* Exercise instructions: Find the line containing "if in_range 65" in the records below. Copy exactly that line and each one after it, ending at the line containing "Definition underscore : ascii", and nothing more.

* Supplied information:
(** * NMDOT CAD to GIS conversion wrapper: a shallow embedding

    The development follows [scripts/cad_to_gdb_wrapper.py], function by
    function.

    - Python strings are lists of characters; a character is a code point
      in U+0000..U+00FF (the type [ascii], eight bits), and [isalnum],
      [isdigit], [isspace] and [lower] are the ones of Python's [str] on
      that range.
    - [os.path] is [posixpath].
    - The file system is a tree of directories and files; [os] and
      [shutil] act on it, and raise where the tree does not allow the
      operation.
    - The engine ([arcpy]), the visualization host and the clock are the
      surroundings of a run: a record says how they answer, the run keeps
      the log of its messages and the trace of its calls.
    - Coordinates of an extent are binary64 floats. *)

From Stdlib Require Import Ascii String.
From Stdlib Require Import List Bool Arith NArith Lia.
From Stdlib Require Import Sorting.Sorted Sorting.Permutation.
From Stdlib Require Import Floats.
From Stdlib Require DecimalString.
Import ListNotations.

Set Implicit Arguments.
Set Warnings "-register-all,-abstract-large-number".

(* ================================================================== *)
(** ** Python strings *)

Module PyStr.

Definition pystr := list ascii.

(** A literal, written as a Rocq string. *)
Definition str (s : string) : pystr := list_ascii_of_string s.

Definition code (c : ascii) : N := N_of_ascii c.

Definition in_range (lo hi : N) (c : ascii) : bool :=
  ((lo <=? code c) && (code c <=? hi))%N.

Definition pystr_eq_dec : forall a b : pystr, {a = b} + {a <> b} :=
  list_eq_dec ascii_dec.

Definition eqs (a b : pystr) : bool :=
  if pystr_eq_dec a b then true else false.

(** [c.isspace()]: TAB..CR, FS..US, SPACE, NEL and NBSP. *)
Definition isspace (c : ascii) : bool :=
  in_range 9 13 c || in_range 28 32 c
  || (code c =? 133)%N || (code c =? 160)%N.

(** [c.isdigit()]: the decimal digits and the superscripts 1, 2, 3. *)
Definition isdigit (c : ascii) : bool :=
  in_range 48 57 c || in_range 178 179 c || (code c =? 185)%N.

(** [c.isalpha()]: categories Lu, Ll, Lo of the range. *)
Definition isalpha (c : ascii) : bool :=
  in_range 65 90 c || in_range 97 122 c
  || (code c =? 170)%N || (code c =? 181)%N || (code c =? 186)%N
  || in_range 192 214 c || in_range 216 246 c || in_range 248 255 c.

(** [c.isnumeric()] adds the vulgar fractions to the digits. *)
Definition isnumeric (c : ascii) : bool :=
  isdigit c || in_range 188 190 c.

(** [c.isalnum()] is [isalpha or isdecimal or isdigit or isnumeric]. *)
Definition isalnum (c : ascii) : bool :=
  isalpha c || isdigit c || isnumeric c.

(** [c.lower()] for one character. *)
Definition lower_char (c : ascii) : ascii :=
  if in_range 65 90 c || in_range 192 214 c || in_range 216 222 c
  then ascii_of_N (code c + 32) else c.

(** [s.lower()]. *)
Definition lower (s : pystr) : pystr := map lower_char s.

Fixpoint dropwhile (p : ascii -> bool) (s : pystr) : pystr :=
  match s with
  | [] => []
  | c :: t => if p c then dropwhile p t else s
  end.

Definition lstrip (p : ascii -> bool) (s : pystr) : pystr := dropwhile p s.
Definition rstrip (p : ascii -> bool) (s : pystr) : pystr :=
  rev (dropwhile p (rev s)).

(** [s.strip()] with [p] the set of characters that are removed. *)
Definition strip_with (p : ascii -> bool) (s : pystr) : pystr :=
  rstrip p (lstrip p s).

(** [s.strip()]: white space at both ends. *)
Definition strip (s : pystr) : pystr := strip_with isspace s.

Definition underscore : ascii := "_"%char.
Definition is_underscore (c : ascii) : bool := Ascii.eqb c underscore.

(** [s.strip("_")]. *)
Definition strip_underscores (s : pystr) : pystr :=
  strip_with is_underscore s.

(** [s.startswith(p)]. *)
Fixpoint startswith (s p : pystr) : bool :=
  match p, s with
  | [], _ => true
  | _ :: _, [] => false
  | a :: p', b :: s' => Ascii.eqb a b && startswith s' p'
  end.

(** [s.endswith(p)]. *)
Definition endswith (s p : pystr) : bool := startswith (rev s) (rev p).

(** ["__" in s]. *)
Fixpoint contains_uu (s : pystr) : bool :=
  match s with
  | a :: ((b :: _) as t) =>
      (is_underscore a && is_underscore b) || contains_uu t
  | _ => false
  end.

(** [s.replace("__", "_")]: one pass from the left, occurrences that do
    not overlap. *)
Fixpoint replace_uu (s : pystr) : pystr :=
  match s with
  | a :: ((b :: t') as t) =>
      if is_underscore a && is_underscore b
      then underscore :: replace_uu t'
      else a :: replace_uu t
  | _ => s
  end.

(** [s.split(sep)] for a one-character separator: never empty. *)
Fixpoint split (sep : ascii) (s : pystr) : list pystr :=
  match s with
  | [] => [[]]
  | c :: t =>
      if Ascii.eqb c sep then [] :: split sep t
      else match split sep t with
           | [] => [[c]]
           | w :: ws => (c :: w) :: ws
           end
  end.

* The completed task:
  if in_range 65 90 c || in_range 192 214 c || in_range 216 222 c
  then ascii_of_N (code c + 32) else c.

(** [s.lower()]. *)
Definition lower (s : pystr) : pystr := map lower_char s.

Fixpoint dropwhile (p : ascii -> bool) (s : pystr) : pystr :=
  match s with
  | [] => []
  | c :: t => if p c then dropwhile p t else s
  end.

Definition lstrip (p : ascii -> bool) (s : pystr) : pystr := dropwhile p s.
Definition rstrip (p : ascii -> bool) (s : pystr) : pystr :=
  rev (dropwhile p (rev s)).

(** [s.strip()] with [p] the set of characters that are removed. *)
Definition strip_with (p : ascii -> bool) (s : pystr) : pystr :=
  rstrip p (lstrip p s).

(** [s.strip()]: white space at both ends. *)
Definition strip (s : pystr) : pystr := strip_with isspace s.

Definition underscore : ascii := "_"%char.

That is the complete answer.